Im März 1735 werden die Verträge unterzeichnet, im Sommer beginnt auf der Wiese zwischen heutiger Mälzerei Kling und heutigem Hotel Scheid der Bau der Pulvermühle nebst Wohnhaus. Als "Pulvermüller" wird Dreyling in den Folgejahren ein angesehener Bürger.
"Dreyling-Müller" geht pleite
Doch ab 1741 kommt Kritik auf in Bereichen, die uns heute nicht fremd sind: Umweltschutz und Steuern.
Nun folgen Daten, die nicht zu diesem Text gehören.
Lemma file_matches_moves idf ms d dry mk ow idify p p1 l :
  resolve idf ms d mk ow idify p = (p1, Ok l) →
  dry || has_errors l = false →
  file_matches idf ms d dry mk ow idify p =
    match move_jobs (jobs l) mk (fs p) with
    | (fs', Ok _) => (Process fs' (errors p1) (logfile p1), Ok (Some (jobs l)))
    | (fs', Raise e) => (Process fs' (errors p1) (logfile p1), Raise e)
    end.
Proof.
  intros H Hg. unfold file_matches. run. rewrite H, Hg.
  rewrite (resolve_loop_fs _ _ _ _ _ _ _ _ _ _ H).
  by destruct (move_jobs (jobs l) mk (fs p)) as [fs' [[]|e]].
Qed.

(** Claim C9.  A candidate file that no importer matches leaves the round of
    the loop without a job, an error or a line of output, and the rest of
    the run, the test before the move phase included, is the same as if the
    file had not been among the candidates. *)
Theorem unmatched_file_skipped idf pre filename post d dry mk ow idify l p :
  file_body idf d mk ow idify l (filename, []) p = (p, Ok l) ∧
  resolve idf (pre ++ (filename, []) :: post) d mk ow idify p
    = resolve idf (pre ++ post) d mk ow idify p ∧
  file_matches idf (pre ++ (filename, []) :: post) d dry mk ow idify p
    = file_matches idf (pre ++ post) d dry mk ow idify p.
Proof.
  assert (resolve idf (pre ++ (filename, []) :: post) d mk ow idify p
          = resolve idf (pre ++ post) d mk ow idify p) as E.
  { unfold resolve. rewrite !for_each_app.
    destruct (for_each _ pre _ p) as [p1 [l1|e]]; [|done].
    by rewrite for_each_cons. }
  split; [done|]. split; [done|].
  unfold file_matches. run. by rewrite E.
Qed.

(** Claim C2.  For a file with at least one importer, the accounts are the
    answers of all its importers other than [None].  With none, the round
    logs "No account provided" and adds no job.  With two different ones, it
    logs "Ambiguous accounts" with every one of the accounts and adds no job.
    With exactly one, the file being there with a day of last modification,
    the round reports that account in the log file and, unless the checks of
    lines 145 to 157 turn the destination down, adds exactly the job that
    files the file under that account; it sets [has_errors] and adds no job
    when they do.  The file system is as it was. *)
Theorem account_resolution idf d mk ow idify l filename importer rest p :
  let importers := importer :: rest in
  let file := cache.Build filename in
  let declared := declared_accounts importers file in
  (declared = [] →
   file_body idf d mk ow idify l (filename, importers) p =
     (Process (fs p)
        (errors p ++ ["No account provided by importers: "
                      +:+ Text.join ", " (Importer.name <$> importers)])
        (logfile p), Ok l)) ∧
  (∀ a b, a ∈ declared → b ∈ declared → a ≠ b →
   ∃ reported,
     file_body idf d mk ow idify l (filename, importers) p =
       (Process (fs p)
          (errors p ++ ["Ambiguous accounts from many importers: "
                        +:+ Text.join ", " reported])
          (logfile p), Ok l) ∧
     ∀ c, c ∈ reported ↔ c ∈ declared) ∧
  (∀ a f mtime_date, a ∈ declared → (∀ b, b ∈ declared → b = a) →
   files (fs p) !! filename = Some f →
   mtime_date_of (fs p) f = Some mtime_date →
   let new_fullname := filed_as idf d idify filename importer a mtime_date in
   ∃ p',
     file_body idf d mk ow idify l (filename, importers) p =
       (p', Ok (if destination_ok (fs p) mk ow new_fullname
                then Locals (jobs l ++ [(filename, new_fullname)]) (has_errors l)
                else Locals (jobs l) true)) ∧
     fs p' = fs p ∧
     logfile p' =
       (λ out, out ++ report_block filename importer a mtime_date
                        (date_of importer file mtime_date).2 new_fullname)
         <$> logfile p).
Proof.
  intros importers file declared. split; [|split].
  - intros E%file_accounts_empty. unfold file_body. fold importers file.
    rewrite bool_decide_eq_true_2 by done. done.
  - intros a b Ha Hb Hne.
    exists (omap id (elements (file_accounts_of importers file))).
    split; [|intros c; apply reported_accounts].
    unfold file_body. fold importers file.
    rewrite bool_decide_eq_false_2 by (exact (file_accounts_nonempty _ _ a Ha)).
    rewrite bool_decide_eq_true_2 by (exact (file_accounts_many _ _ a b Ha Hb Hne)). done.
  - intros a f mtime_date Ha Hall Hf Hd new_fullname.
    destruct (file_body_resolved' idf d mk ow idify l filename importer rest a f
                mtime_date p) as (p' & E & Hfs & Hlog);
      [by apply file_accounts_singleton|done|done|].
    exists p'. split; [exact E|]. split; [exact Hfs|]. exact Hlog.
Qed.
(** * Resilience simulation and evaluation engine: a shallow embedding

    This development embeds the attack simulation engine of the repository
    (src/attack/base.py, highest_degree.py, random_attack.py), the metric
    helpers (src/env/metrics.py) and the construct evaluation
    (src/evaluation/unified_evaluator.py) and proves properties of them.

    Conventions of the embedding:
    - A Python float is a rational ([Q]); [==] on floats is [Qeq].  The
      numpy functions (np.trapezoid, np.trapz, np.mean, np.std) compute in
      IEEE binary64, round to nearest even: np.asarray rounds each entry
      to its double, every array operation rounds its result, and sums
      follow numpy's pairwise summation.  A float made by one Python
      division of ints is kept as the exact quotient; it is rounded when
      it enters an array.  Float arithmetic written in Python itself (the
      interpolation of the collapse point, the impact score) is exact.
    - A networkx graph is its adjacency dictionary, kept in insertion
      order: a list of (node, neighbours) entries.
    - Python objects that are mutated through references (graphs, result
      records, the attacker instance) live in an explicit store; a raised
      exception is the [Raise] outcome of a state-and-exception monad. *)

From Stdlib Require Import ZArith QArith Qabs Qround Qpower List Lia String DecimalString.
From Stdlib Require Import Lqa Sorted.
From stdpp Require Import base list relations.

Local Open Scope Z_scope.

(** ** Exceptions and outcomes *)

Inductive exn : Set :=
| NetworkXError      (* remove_node of a node that is not in the graph *)
| ValueError         (* max() of an empty sequence, numpy shape mismatch *)
| IndexError         (* list index out of range *)
| KeyError           (* missing object in the store *)
| ZeroDivisionError
| TypeError          (* '<=' between identifiers that cannot be ordered *)
| StrategyError (tag : Z). (* an exception raised inside a strategy's select_node *)

(** [Diverge] is the outcome of a loop that has no bound in the source
    (the rejection loop of [random.Random._randbelow]) when the fuel of
    its model runs out. *)
Inductive outcome (A : Type) : Type :=
| Return (a : A)
| Raise (e : exn)
| Diverge.
Arguments Return {A} a.
Arguments Raise {A} e.
Arguments Diverge {A}.

Definition M (S A : Type) : Type := S -> outcome A * S.

Definition ret {S A} (a : A) : M S A := fun s => (Return a, s).
Definition raise {S A} (e : exn) : M S A := fun s => (Raise e, s).
Definition bind {S A B} (m : M S A) (k : A -> M S B) : M S B :=
  fun s => match m s with
           | (Return a, s') => k a s'
           | (Raise e, s') => (Raise e, s')
           | (Diverge, s') => (Diverge, s')
           end.
Definition get {S} : M S S := fun s => (Return s, s).
Definition put {S} (s : S) : M S unit := fun _ => (Return tt, s).
Definition lift {S A} (o : outcome A) : M S A := fun s => (o, s).

Declare Scope py_scope.
Delimit Scope py_scope with py.
Notation "'let*' x := m 'in' k" := (bind m (fun x => k))
  (at level 10, x pattern, m at level 100, k at level 200) : py_scope.
Notation "'do' m 'in' k" := (bind m (fun _ => k))
  (at level 10, m at level 100, k at level 200) : py_scope.
(** [save] of a teacher whose roster is made of loaded students followed
    by new ones. *)
Lemma save_loaded_new db tid email rows l :
  (forall e, In e l -> normalize e = e) ->
  ((exists db', Teacher.save db (Teacher.mk tid email
                                   (map Student.ofRow rows ++ map Student.new l))
                = Some db')
   <-> NoDup l
       /\ (forall e r, In e l -> In r (Storage.user db) -> key r <> e)
       /\ (tid = None ->
           (forall r, In r (Storage.user db) -> key r <> normalize email)
           /\ ~ In (normalize email) l)).
Proof.
  intros Hlow. unfold Teacher.save. cbn [Teacher.id Teacher.email Teacher.students].
  destruct tid as [i|].
  - rewrite cascade_loaded. pose proof (cascade_new l db Hlow) as Hc.
    destruct (Teacher.cascade db (map Student.new l)) as [[db2 ids]|].
    + split; [intros _|eauto].
      destruct (proj1 Hc (ex_intro _ _ eq_refl)) as [H1 H2].
      split; [exact H1|]. split; [exact H2|discriminate].
    + split; [intros [db' H]; discriminate|].
      intros (H1 & H2 & _). destruct (proj2 Hc (conj H1 H2)) as [res Hres]. discriminate.
  - destruct (Storage.insert db Storage.TeacherType email false) as [[db1 i]|] eqn:Hins.
    + pose proof (insert_Some _ _ _ _ _ _ Hins) as (Hfree & _ & Hdb1).
      assert (Hu1 : Storage.user db1
                    = Storage.user db ++ [Storage.mkRow i Storage.TeacherType email false])
        by (rewrite Hdb1; reflexivity).
      rewrite cascade_loaded. pose proof (cascade_new l db1 Hlow) as Hc.
      destruct (Teacher.cascade db1 (map Student.new l)) as [[db2 ids]|].
      * split; [intros _|eauto].
        destruct (proj1 Hc (ex_intro _ _ eq_refl)) as [H1 H2].
        split; [exact H1|]. split; [|intros _; split; [exact Hfree|]].
        -- intros e r He Hr. apply H2; [exact He|]. rewrite Hu1. apply in_or_app. auto.
        -- intros Hin.
           apply (H2 _ (Storage.mkRow i Storage.TeacherType email false) Hin);
             [|reflexivity].
           rewrite Hu1. apply in_or_app. right. left. reflexivity.
      * split; [intros [db' H]; discriminate|].
        intros (H1 & H2 & H3). destruct (H3 eq_refl) as [_ H4].
        destruct (proj2 Hc) as [res Hres]; [|discriminate].
        split; [exact H1|]. intros e r He Hr. rewrite Hu1 in Hr.
        apply in_app_or in Hr. destruct Hr as [Hr | [<- | []]].
        -- apply H2; assumption.
        -- unfold key. simpl. intros E. rewrite E in H4. contradiction.
    + apply insert_None in Hins. destruct Hins as (r & Hr & Hk).
      split; [intros [db' H]; discriminate|].
      intros (_ & _ & H3). destruct (H3 eq_refl) as [H4 _]. exfalso. exact (H4 r Hr Hk).
Qed.

Lemma stored_types_exclusive db e :
  wellFormed db -> teacherStored db e -> studentStored db e -> False.
Proof.
  intros Hwf (r & Hr & Hty & Hk) (r' & Hr' & Hty' & Hk').
  assert (r = r') by (apply (wellFormed_uniqueEmails _ Hwf); auto; congruence).
  subst r'. congruence.
Qed.

Lemma row_stored db r :
  In r (Storage.user db) -> teacherStored db (key r) \/ studentStored db (key r).
Proof.
  intros Hr. destruct (Storage.type r) eqn:Hty; [left|right]; exists r;
    (split; [exact Hr|]; split; [exact Hty|]); unfold key; symmetry; apply normalize_idem.
Qed.

Lemma teacherStored_casing db e e' :
  normalize e = normalize e' -> teacherStored db e -> teacherStored db e'.
Proof. intros H (r & Hr & Hty & Hk). exists r. repeat split; auto. congruence. Qed.

Lemma studentStored_casing db e e' :
  normalize e = normalize e' -> studentStored db e -> studentStored db e'.
Proof. intros H (r & Hr & Hty & Hk). exists r. repeat split; auto. congruence. Qed.

Lemma studentStored_dec db e : studentStored db e \/ ~ studentStored db e.
Proof.
  destruct (Storage.findOne db Storage.StudentType e) as [r|] eqn:Hf.
  - left. apply findOne_Some in Hf. destruct Hf as (Hr & Hty & Hk). exists r. auto.
  - right. apply studentStored_findOne. exact Hf.
Qed.

Lemma missingEmails_free db ss :
  wellFormed db ->
  (forall e r, In e (missingEmails db ss) -> In r (Storage.user db) -> key r <> e)
  <-> (forall e, In e ss -> ~ teacherStored db e).
Proof.
  intros Hwf. split.
  - intros H e He Ht.
    assert (Hin : In (normalize e) (missingEmails db ss)).
    { apply (missingEmails_In _ _ _ Hwf). exists e. split; [exact He|].
      split; [reflexivity|]. intros Hs. exact (stored_types_exclusive _ _ Hwf Ht Hs). }
    destruct Ht as (r & Hr & _ & Hk). exact (H _ r Hin Hr Hk).
  - intros H x r Hx Hr Hk. apply (missingEmails_In _ _ _ Hwf) in Hx.
    destruct Hx as (e & He & -> & Hno).
    destruct (row_stored db r Hr) as [Ht | Hs].
    + apply (H e He). apply (teacherStored_casing db (key r)); [|exact Ht].
      rewrite Hk. apply normalize_idem.
    + apply Hno. apply (studentStored_casing db (key r)); [|exact Hs].
      rewrite Hk. apply normalize_idem.
Qed.

Lemma missing_not_on_roster db ss t e :
  wellFormed db -> In e (missingEmails db ss) ->
  negb (JS.has (JS.Set_from (map Student.email
                               (map Student.ofRow (Storage.studentsOf db t)))) e) = true.
Proof.
  intros Hwf He. rewrite negb_true_iff, has_Set_from, map_email_ofRow.
  apply includes_false. intros Hin. apply in_map_iff in Hin. destruct Hin as (r & Hk & Hr).
  pose proof (roster_rows_are_students _ _ _ Hwf Hr) as Hty.
  apply studentsOf_In in Hr. destruct Hr as [Hr _].
  apply (missingEmails_In _ _ _ Hwf) in He. destruct He as (e0 & _ & -> & Hno).
  apply Hno. exists r. split; [exact Hr|]. split; [exact Hty|].
  rewrite Hk. apply normalize_idem.
Qed.

(** The request as one [save], for a teacher that is stored ... *)
Lemma registerStudents_found db t ss tr :
  wellFormed db -> ~ In t ss -> t <> "" -> ~ In "" ss ->
  Storage.findOne db Storage.TeacherType (normalize t) = Some tr ->
  exists rows,
    ApiController.registerStudents db t ss
    = match Teacher.save db (Teacher.mk (Some (Storage.id tr)) (Storage.email tr)
                               (map Student.ofRow rows
                                ++ map Student.new (missingEmails db ss))) with
      | None => (db, Response 500 NoBody)
      | Some db' => (db', Response 204 NoBody)
      end.
Proof.
  intros Hwf Hnin Hte Hne Hf. eexists.
  unfold ApiController.registerStudents.
  rewrite (proj2 (includes_false _ _) Hnin).
  unfold Teacher.findOrCreate, Teacher.findOne.
  destruct (String.length t =? 0) eqn:El; [apply length_zero_empty in El; contradiction|].
  rewrite Hf. cbn [option_map]. rewrite (findOrCreateByEmails_lists _ _ Hne).
  match goal with |- context [Teacher.save db ?x] =>
    replace x with (Teacher.mk (Some (Storage.id tr)) (Storage.email tr)
                      (map Student.ofRow
                         (Storage.studentsOf db (Storage.id tr)
                          ++ filter (fun r =>
                               negb (JS.has (JS.Set_from
                                      (map Student.email
                                         (map Student.ofRow
                                            (Storage.studentsOf db (Storage.id tr)))))
                                      (Student.email (Student.ofRow r))))
                               (existingRows db ss))
                       ++ map Student.new (missingEmails db ss)))
  end; [reflexivity|].
  unfold Teacher.pushAll, Teacher.ofRow.
  cbn [Teacher.id Teacher.email Teacher.students]. f_equal.
  rewrite filter_app, !filter_map_swap, map_app, <- app_assoc. f_equal. f_equal. f_equal.
  symmetry. apply filter_all. intros e He. cbn [Student.email Student.new].
  exact (missing_not_on_roster db ss _ e Hwf He).
Qed.

(** ... and for a teacher that is not. *)
Lemma registerStudents_new db t ss :
  ~ In t ss -> t <> "" -> ~ In "" ss ->
  Storage.findOne db Storage.TeacherType (normalize t) = None ->
  ApiController.registerStudents db t ss
  = match Teacher.save db (Teacher.mk None (normalize t)
                             (map Student.ofRow (existingRows db ss)
                              ++ map Student.new (missingEmails db ss))) with
    | None => (db, Response 500 NoBody)
    | Some db' => (db', Response 204 NoBody)
    end.
Proof.
  intros Hnin Hte Hne Hf.
  unfold ApiController.registerStudents.
  rewrite (proj2 (includes_false _ _) Hnin).
  unfold Teacher.findOrCreate, Teacher.findOne.
  destruct (String.length t =? 0) eqn:El; [apply length_zero_empty in El; contradiction|].
  rewrite Hf. cbn [option_map]. rewrite (findOrCreateByEmails_lists _ _ Hne).
  unfold Teacher.pushAll. cbn [Teacher.id Teacher.email Teacher.students app].
  rewrite filter_all; [reflexivity|]. intros s _. reflexivity.
Qed.

(** X13. The answer of [registerStudents] to a request that passes the
    self-registration check and has no empty email, in a well-formed state:
    204 or 500, and 204 exactly when the teacher email is not the email of
    a stored Student, no student email is the email of a stored Teacher or
    equal to the teacher email up to case, and no email without a stored
    Student occurs twice (up to case) in the list. *)
Theorem registerStudents_status db teacherEmail studentEmails :
  wellFormed db -> ~ In teacherEmail studentEmails ->
  teacherEmail <> "" -> ~ In "" studentEmails ->
  (snd (ApiController.registerStudents db teacherEmail studentEmails) = Response 204 NoBody
   \/ snd (ApiController.registerStudents db teacherEmail studentEmails)
      = Response 500 NoBody)
  /\ (snd (ApiController.registerStudents db teacherEmail studentEmails)
      = Response 204 NoBody
      <-> ~ studentStored db teacherEmail
          /\ (forall e, In e studentEmails ->
                ~ teacherStored db e /\ normalize e <> normalize teacherEmail)
          /\ (forall e, ~ studentStored db e ->
                count_occ string_dec (map normalize studentEmails) (normalize e) <= 1)).
Proof.
  intros Hwf Hnin Hte Hne.
  rewrite <- (missingEmails_NoDup db studentEmails Hwf).
  destruct (Storage.findOne db Storage.TeacherType (normalize teacherEmail)) as [tr|] eqn:Hf.
  - destruct (registerStudents_found _ _ _ _ Hwf Hnin Hte Hne Hf) as (rows & ->).
    pose proof (save_loaded_new db (Some (Storage.id tr)) (Storage.email tr) rows
                  (missingEmails db studentEmails) (missingEmails_lower db studentEmails))
      as Hs.
    apply findOne_Some in Hf. destruct Hf as (Htr & Hty & Hk).
    rewrite normalize_idem in Hk.
    assert (Ht : teacherStored db teacherEmail) by (exists tr; auto).
    match type of Hs with
    | (exists _, ?s = _) <-> _ => destruct s as [db'|]
    end; simpl.
    + split; [left; reflexivity|]. split; [intros _|reflexivity].
      destruct (proj1 Hs (ex_intro _ _ eq_refl)) as (S1 & S2 & _).
      rewrite (missingEmails_free _ _ Hwf) in S2.
      split; [exact (stored_types_exclusive _ _ Hwf Ht)|]. split; [|exact S1].
      intros e He. split; [exact (S2 e He)|]. intros E. apply (S2 e He).
      apply (teacherStored_casing db teacherEmail); [congruence|exact Ht].
    + split; [right; reflexivity|]. split; [discriminate|].
      intros (_ & G2 & G3). exfalso.
      destruct (proj2 Hs) as [db' H]; [|discriminate].
      split; [exact G3|]. split; [|discriminate].
      apply (missingEmails_free _ _ Hwf). intros e He. exact (proj1 (G2 e He)).
  - rewrite (registerStudents_new _ _ _ Hnin Hte Hne Hf).
    pose proof (save_loaded_new db None (normalize teacherEmail)
                  (existingRows db studentEmails)
                  (missingEmails db studentEmails) (missingEmails_lower db studentEmails))
      as Hs.
    rewrite normalize_idem in Hs.
    assert (Hnt : ~ teacherStored db teacherEmail).
    { apply teacherStored_findOne. rewrite <- Hf. apply findOne_casing.
      symmetry. apply normalize_idem. }
    match type of Hs with
    | (exists _, ?s = _) <-> _ => destruct s as [db'|]
    end; simpl.
    + split; [left; reflexivity|]. split; [intros _|reflexivity].
      destruct (proj1 Hs (ex_intro _ _ eq_refl)) as (S1 & S2 & S3).
      destruct (S3 eq_refl) as [S3a S3b].
      rewrite (missingEmails_free _ _ Hwf) in S2.
      assert (G1 : ~ studentStored db teacherEmail).
      { intros (r & Hr & _ & Hk). exact (S3a r Hr Hk). }
      split; [exact G1|]. split; [|exact S1].
      intros e He. split; [exact (S2 e He)|]. intros E.
      destruct (studentStored_dec db e) as [Hse | Hse].
      * apply G1. exact (studentStored_casing _ _ _ E Hse).
      * apply S3b. rewrite <- E. apply (missingEmails_In _ _ _ Hwf). eauto.
    + split; [right; reflexivity|]. split; [discriminate|].
      intros (G1 & G2 & G3). exfalso.
      destruct (proj2 Hs) as [db' H]; [|discriminate].
      split; [exact G3|]. split.
      * apply (missingEmails_free _ _ Hwf). intros e He. exact (proj1 (G2 e He)).
      * intros _. split.
        -- intros r Hr Hk. destruct (row_stored db r Hr) as [Ht | Hst].
           ++ apply Hnt. apply (teacherStored_casing db (key r)); [|exact Ht].
              rewrite Hk. apply normalize_idem.
           ++ apply G1. apply (studentStored_casing db (key r)); [|exact Hst].
              rewrite Hk. apply normalize_idem.
        -- intros Hin. apply (missingEmails_In _ _ _ Hwf) in Hin.
           destruct Hin as (e & He & E & _). apply (proj2 (G2 e He)). symmetry. exact E.
Qed.

Lemma registerStudents_status_witness :
  (snd (ApiController.registerStudents exampleDb "T3@teacher.com"
          ["S1@student.com"; "s7@student.com"]) = Response 204 NoBody
   \/ snd (ApiController.registerStudents exampleDb "T3@teacher.com"
             ["S1@student.com"; "s7@student.com"]) = Response 500 NoBody)
  /\ (snd (ApiController.registerStudents exampleDb "T3@teacher.com"
             ["S1@student.com"; "s7@student.com"]) = Response 204 NoBody
      <-> ~ studentStored exampleDb "T3@teacher.com"
          /\ (forall e, In e ["S1@student.com"; "s7@student.com"] ->
                ~ teacherStored exampleDb e /\ normalize e <> normalize "T3@teacher.com")
          /\ (forall e, ~ studentStored exampleDb e ->
                count_occ string_dec (map normalize ["S1@student.com"; "s7@student.com"])
                          (normalize e) <= 1)).
Proof.
  apply (registerStudents_status exampleDb "T3@teacher.com"
           ["S1@student.com"; "s7@student.com"] exampleDb_wellFormed).
  - simpl. intuition discriminate.
  - discriminate.
  - simpl. intuition discriminate.
Defined.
Man wirft Dreyling vor, die Wiese zu beschädigen, kritisiert seine säumigen Zahlungen des Pachtzinses, beschuldigt ihn sogar, Pulver "schwarz zu verkaufen". Dreyling verstirbt 1751, verbittert und pleite.
Seiner Witwe und den Kindern hinterlässt er ein überschuldetes Unternehmen, das nicht mehr zu halten ist. Noch im gleichen Jahr wird es daher dem Hauptgläubiger zugesprochen, dem Mannheimer Brothändler Balthasar Michel.
Doch Michel kennt sich zwar in Back-, aber nicht in Schießpulver aus. Und so verkauft er den Besitz an den Pulvermacher Conrad Diller aus Rothenburg ob der Tauber. Aber auch diesem bringt er kein Glück: Am 5. Juni 1769 fliegt die Mühle beim Pulvermachen in die Luft und zerstört sie; zwei Menschen sterben.
Als die Produktion aus der zerstörten Mühle ins Wohnhaus verlagert ist, kommt es im selben Jahr auch dort zu einer Explosion. Ein Zentner Pulver, das am Ofen der Stube getrocknet wird, gerät in Brand und lässt in Folge zwei Zentner Salpeter hochgehen. Mehrere Menschen werden verletzt, sechs sterben, darunter der Besitzer selbst, seine Frau und seine Mutter. Die Leiche eines Kindes, das zunächst vermisst ist, wird erst sechs Wochen später bei Aufräumarbeiten gefunden.
Diese Katastrophe - sie bedeutet das endgültige Aus für die Pulverherstellung in Schriesheim. 1771 entscheidet die Hofverwaltung, "den Platz zu applanieren und mit Heublumen zu besäen". Aus Holzplanken wird ein Zaun gezimmert, der die Wiese von der Talstraße trennt.
Mehrere Explosionen
Am 3. Juni 1901 veräußert der Badische Staat, Rechtsnachfolger des Kurfürstentums Pfalz, das Gelände für 800 Reichsmark an die Anlieger - vor allem Landwirte, die es zur Produktion von Heu nutzen. Eine Ecke dient bis weit nach dem Zweiten Weltkrieg als Schafwiese.
"MM"-Leser Hans Becher hat uns ein Bild zur Verfügung gestellt, das das damalige Aussehen anschaulich dokumentiert. Der Schriesheimer, seit Kindesbeinen an Hobbyfotograf, schießt das Bild im Jahre 1958, der Vegetation nach zu schließen im Spätjahr. "Ich stand damals ungefähr dort, wo sich heute das Ostportal des Tunnels befindet", erinnert sich Becher. Dementsprechend sind im Hintergrund des Bildes die Betriebsgebäude der Firma Kling-Malz zu erkennen.
Im Vordergrund zu sehen ist, wofür diese Wiese damals genutzt wird: für das Weiden der Schafe. Rechts im Bild zu erkennen ist der legendäre Schäfer namens Walter in dem für seinen Berufsstand so charakteristischen schweren dunklen Mantel und einem Hut mit breiter Krempe.
Vor mehreren Jahren erwirbt das Land Baden-Württemberg das Areal - für die neue Verkehrsführung an der Ausfahrt des Branich-Tunnels.